Comparaison n’est pas raison, mais voici un petit tableau auquel j’ai pensé pour essayer d’expliquer le cheminement du “tout plateforme” vers le “contributif” en le comparant à l’approvisionnement en légumes frais.

Pour mes légumes…Pour mes données numériques…
J’achète mes légumes en grande surface sans trop regarder la provenance.J’utilise les plateformes qui se présentent à moi et qui proposent un service qui me plaît.
J’achète le plus souvent bio ou local, et de saison, et j’évite les grandes surfaces.J’évite les GAFAM&co, mais j’ai quand même quelques comptes ouverts, parce que c’est super pratique.
Je privilégie les achats bio, locaux et de saison chez un producteur que je connais.Mes emails sont stockés sur mon ordinateur ou un hébergeur que je connais.
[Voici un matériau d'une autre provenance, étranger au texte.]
(* ===== verification/KcpInput.v ===== *)
(** * KCP input: acknowledgements and incoming segments

    [ikcp_update_ack], [ikcp_shrink_buf], [ikcp_parse_ack], [ikcp_parse_una],
    [ikcp_parse_fastack], [ikcp_ack_push], [ikcp_ack_get] and [ikcp_input] of
    src/kcp.c. *)

From S2P Require Import Prelude KcpTypes KcpRecv.

(** ** Round-trip estimation *)

(** [int] arithmetic wraps; the divisions truncate. *)
Definition smooth_rttval (rttval srtt rtt : Z) : Z :=
  if srtt =? 0 then Z.quot rtt 2
  else
    let delta := s32 (rtt - srtt) in
    let delta := if delta <? 0 then - delta else delta in
    s32 (Z.quot (s32 (3 * rttval) + delta) 4).

Definition smooth_srtt (srtt rtt : Z) : Z :=
  if srtt =? 0 then rtt
  else
    let srtt := Z.quot (s32 (s32 (7 * srtt) + rtt)) 8 in
    if srtt <? 1 then 1 else srtt.

Definition ikcp_update_ack (k : ikcpcb) (rtt : Z) : ikcpcb :=
  let rttval := smooth_rttval (k_rx_rttval k) (k_rx_srtt k) rtt in
  let srtt := smooth_srtt (k_rx_srtt k) rtt in
  let rto := s32 (u32 (srtt + imax (k_interval k) (u32 (s32 (4 * rttval))))) in
  let rto := s32 (ibound (u32 (k_rx_minrto k)) (u32 rto) IKCP_RTO_MAX) in
  set_rx_rto rto (set_rx_rttval rttval (set_rx_srtt srtt k)).

(** ** Removing acknowledged segments from [snd_buf] *)

Definition ikcp_shrink_buf (k : ikcpcb) : ikcpcb :=
  match k_snd_buf k with
  | seg :: _ => set_snd_una (sg_sn seg) k
  | [] => set_snd_una (k_snd_nxt k) k
  end.

(** The guard that [ikcp_parse_ack] and [ikcp_parse_fastack] start with. *)
Definition ack_outside (k : ikcpcb) (sn : Z) : bool :=
  (itimediff sn (k_snd_una k) <? 0) || (0 <=? itimediff sn (k_snd_nxt k)).

Fixpoint parse_ack_loop (sn : Z) (p : list IKCPSEG) (nsnd_buf : Z) : list IKCPSEG * Z :=
  match p with
  | [] => ([], nsnd_buf)
  | seg :: next =>
      if sn =? sg_sn seg then (next, u32 (nsnd_buf - 1))
      else if itimediff sn (sg_sn seg) <? 0 then (p, nsnd_buf)
      else let r := parse_ack_loop sn next nsnd_buf in (seg :: fst r, snd r)
  end.

Definition ikcp_parse_ack (k : ikcpcb) (sn : Z) : ikcpcb :=
  if ack_outside k sn then k
  else
    let r := parse_ack_loop sn (k_snd_buf k) (k_nsnd_buf k) in
    set_snd_buf (fst r) (set_nsnd_buf (snd r) k).

Fixpoint parse_una_loop (una : Z) (p : list IKCPSEG) (nsnd_buf : Z) : list IKCPSEG * Z :=
  match p with
  | [] => ([], nsnd_buf)
  | seg :: next =>
      if 0 <? itimediff una (sg_sn seg) then parse_una_loop una next (u32 (nsnd_buf - 1))
      else (p, nsnd_buf)
  end.

Definition ikcp_parse_una (k : ikcpcb) (una : Z) : ikcpcb :=
  let r := parse_una_loop una (k_snd_buf k) (k_nsnd_buf k) in
  set_snd_buf (fst r) (set_nsnd_buf (snd r) k).

(** Built without [IKCP_FASTACK_CONSERVE]: the timestamp is not looked at. *)
Fixpoint parse_fastack_loop (sn : Z) (p : list IKCPSEG) : list IKCPSEG :=
  match p with
  | [] => []
  | seg :: next =>
      if itimediff sn (sg_sn seg) <? 0 then p
      else
        (if sn =? sg_sn seg then seg else sset_fastack (u32 (sg_fastack seg + 1)) seg)
        :: parse_fastack_loop sn next
  end.

Definition ikcp_parse_fastack (k : ikcpcb) (sn : Z) : ikcpcb :=
  if ack_outside k sn then k
  else set_snd_buf (parse_fastack_loop sn (k_snd_buf k)) k.

(** ** The list of acknowledgements to send *)

(** [for (newblock = 8; newblock < newsize; newblock <<= 1)], with enough fuel
    for every [size_t]. *)
Fixpoint grow_block (fuel : nat) (newblock newsize : Z) : Z :=
  match fuel with
  | O => newblock
  | S fuel =>
      if newblock <? newsize then grow_block fuel (u64 (Z.shiftl newblock 1)) newsize
      else newblock
  end.

Definition ikcp_ack_push (k : ikcpcb) (sn ts : Z) : ikcpcb :=
  let newsize := k_ackcount k + 1 in
  let live := ztake (k_ackcount k) (k_acklist k) in
  let block := if k_ackblock k <? newsize
               then u32 (grow_block 64 8 newsize) else k_ackblock k in
  set_acklist (live ++ [(sn, ts)])
    (set_ackcount (u32 newsize) (set_ackblock block k)).

Definition ikcp_ack_get (k : ikcpcb) (p : nat) : option (Z * Z) := k_acklist k !! p.

(** ** Incoming datagrams *)

(** The locals [flag], [maxack] and [latest_ts]. *)
Record ack_scan := mkScan { a_flag : bool; a_maxack : Z; a_latest_ts : Z }.

Definition scan_ack (a : ack_scan) (sn ts : Z) : ack_scan :=
  if negb (a_flag a) then mkScan true sn ts
  else if 0 <? itimediff sn (a_maxack a) then mkScan true sn ts
  else a.

(** The first statements common to every command. *)
Definition input_una (k : ikcpcb) (h : seg_header) : ikcpcb :=
  let k := set_rmt_wnd (h_wnd h) k in
  let k := ikcp_parse_una k (h_una h) in
  ikcp_shrink_buf k.

Definition input_ack (k : ikcpcb) (h : seg_header) : ikcpcb :=
  let k := if 0 <=? itimediff (k_current k) (h_ts h)
           then ikcp_update_ack k (itimediff (k_current k) (h_ts h)) else k in
  let k := ikcp_parse_ack k (h_sn h) in
  ikcp_shrink_buf k.

Definition push_segment (h : seg_header) (payload : list byte) : IKCPSEG :=
  let seg := ikcp_segment_new (h_len h) in
  let seg := sset_conv (h_conv h) seg in
  let seg := sset_cmd (h_cmd h) seg in
  let seg := sset_frg (h_frg h) seg in
  let seg := sset_wnd (h_wnd h) seg in
  let seg := sset_ts (h_ts h) seg in
  let seg := sset_sn (h_sn h) seg in
  let seg := sset_una (h_una h) seg in
  let seg := sset_len (h_len h) seg in
  if 0 <? h_len h then sset_data payload seg else seg.

Definition input_push (k : ikcpcb) (h : seg_header) (payload : list byte) : ikcpcb :=
  if itimediff (h_sn h) (u32 (k_rcv_nxt k + k_rcv_wnd k)) <? 0 then
    let k := ikcp_ack_push k (h_sn h) (h_ts h) in
    if 0 <=? itimediff (h_sn h) (k_rcv_nxt k) then
      ikcp_parse_data k (push_segment h payload)
    else k
  else k.

Definition known_cmd (cmd : Z) : bool :=
  (cmd =? IKCP_CMD_PUSH) || (cmd =? IKCP_CMD_ACK)
  || (cmd =? IKCP_CMD_WASK) || (cmd =? IKCP_CMD_WINS).

(** One iteration of the loop after its header has been checked. *)
Definition input_seg (k : ikcpcb) (a : ack_scan) (h : seg_header) (payload : list byte)
    : ikcpcb * ack_scan :=
  let k := input_una k h in
  if h_cmd h =? IKCP_CMD_ACK then (input_ack k h, scan_ack a (h_sn h) (h_ts h))
  else if h_cmd h =? IKCP_CMD_PUSH then (input_push k h payload, a)
  else if h_cmd h =? IKCP_CMD_WASK then
    (set_probe (Z.lor (k_probe k) IKCP_ASK_TELL) k, a)
  else (k, a).

(** Reading [len] bytes of the buffer; no value past its end. *)
Definition read_bytes (len : Z) (data : list byte) : option (list byte * list byte) :=
  if (0 <=? len) && (len <=? zlen data) then Some (ztake len data, zdrop len data) else None.

(** The receive loop.  The result is the value a [return] inside the loop
    gives, or 0 when the loop is left by [break].  [None] means a read outside
    the datagram or that the fuel ran out. *)
Fixpoint input_loop (fuel : nat) (k : ikcpcb) (a : ack_scan) (data : list byte) (size : Z)
    : option (Z * ikcpcb * ack_scan) :=
  match fuel with
  | O => None
  | S fuel =>
      if size <? IKCP_OVERHEAD then Some (0, k, a)
      else
        '(conv, data) ← ikcp_decode64u data;
        if negb (conv =? k_conv k) then Some (-1, k, a)
        else
          '(h, data) ← decode_header conv data;
          let size := size - IKCP_OVERHEAD in
          if (size <? h_len h) || (s32 (h_len h) <? 0) then Some (-2, k, a)
          else if negb (known_cmd (h_cmd h)) then Some (-3, k, a)
          else
            '(payload, data) ← read_bytes (h_len h) data;
            let r := input_seg k a h payload in
            input_loop fuel (fst r) (snd r) data (size - h_len h)
  end.

(** The congestion window update at the end of [ikcp_input]: the new [cwnd]
    and [incr]. *)
Definition grow_cwnd (cwnd incr ssthresh rmt_wnd mss : Z) : Z * Z :=
  let r :=
    if cwnd <? ssthresh then (u32 (cwnd + 1), u32 (incr + mss))
    else
      let incr := if incr <? mss then mss else incr in
      let incr := u32 (incr + u32 (u32 (mss * mss) / incr + mss / 16)) in
      if u32 (u32 (cwnd + 1) * mss) <=? incr then
        (u32 (u32 (incr + mss) - 1) / (if 0 <? mss then mss else 1), incr)
      else (cwnd, incr) in
  if rmt_wnd <? fst r then (rmt_wnd, u32 (rmt_wnd * mss)) else r.

Definition input_cwnd (k : ikcpcb) : ikcpcb :=
  if k_cwnd k <? k_rmt_wnd k then
    let r := grow_cwnd (k_cwnd k) (k_incr k) (k_ssthresh k) (k_rmt_wnd k) (k_mss k) in
    set_cwnd (fst r) (set_incr (snd r) k)
  else k.

Definition input_finish (prev_una : Z) (k : ikcpcb) (a : ack_scan) : ikcpcb :=
  let k := if a_flag a then ikcp_parse_fastack k (a_maxack a) else k in
  if 0 <? itimediff (k_snd_una k) prev_una then input_cwnd k else k.

(** [ikcp_input kcp data size]; a null [data] is [None]. *)
Definition ikcp_input (k : ikcpcb) (data : option (list byte)) (size : Z)
    : option (Z * ikcpcb) :=
  match data with
  | None => Some (-1, k)
  | Some data =>
      if s32 size <? IKCP_OVERHEAD then Some (-1, k)
      else
        match input_loop (S (length data)) k (mkScan false 0 0) data size with
        | None => None
        | Some (ret, k', a) =>
            if ret <? 0 then Some (ret, k') else Some (0, input_finish (k_snd_una k) k' a)
        end
  end.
Mes réseaux sociaux sont libres et décentralisés. Je connais des hébergeurs tel que le réseau des CHATONS .
Je cultive mon jardin avec des plants et des graines que me donnent des amis ou que j’achète auprès de producteurs que je connais.J’ai monté mon propre serveur et j’héberge mes données sur des outils logiciels libres et open source. Je contribue financièrement à la création de nouveaux outils.
Je cultive mon jardin en partie avec des graines issues de mes récoltes et avec celles que j’achète ou récupère ailleurs. Je troque, partage ou revends mes graines et mes plants.J’ai monté mon propre serveur et j’héberge mes données sur des outils logiciels libres et open source. Je contribue financièrement et avec mes compétences (linguistiques, design, développement…) à la création de nouveaux outils.

Bien souvent, nous ne sommes pas dans une case ou une autre. Je peux cultiver mon jardin et aller quelquefois en grande surface “parce que c’est super pratique” (d’autant que toutes les grandes surfaces ne se valent pas).

Je ne dis pas que chacun devrait cultiver son lopin de terre, mais je pense que s’il y avait plus de maraîchers autour de nous, que ce métier était plus valorisé, nous mangerions mieux et nous serions moins nombreux à être tentés d’aller vers une grande surface.

Ce que je cherche à partager dans tout ça, c’est qu’il est sain de se poser des questions, sain de chercher à apprendre, sain d’aller vers ce que l’on ne connaît pas.

Derrière cela, il y a également la question de la société à laquelle nous aspirons. Il me semble qu’une société diverse, riche de ses différences ne peut se satisfaire d’algorithmes contrôlé par quelques multinationales.

Note :
Ce billet n’aurait pas existé sans les rencontres et le parcours geek qui est le mien depuis les années 90. Je pense notamment aux rencontres d’Autrans fin des années 90, début 2000. A l’apport d’initiatives telles que l’AFUL, l’APRIL ou Quadrature du Net. Dédicace toute spéciale à l’équipe de Framasoft qui nous invite à cultiver notre jardin depuis quelques années. Merci à toutes ces personnes qui s’investissent ainsi pour une vie numérique plus sobre et plus inclusive.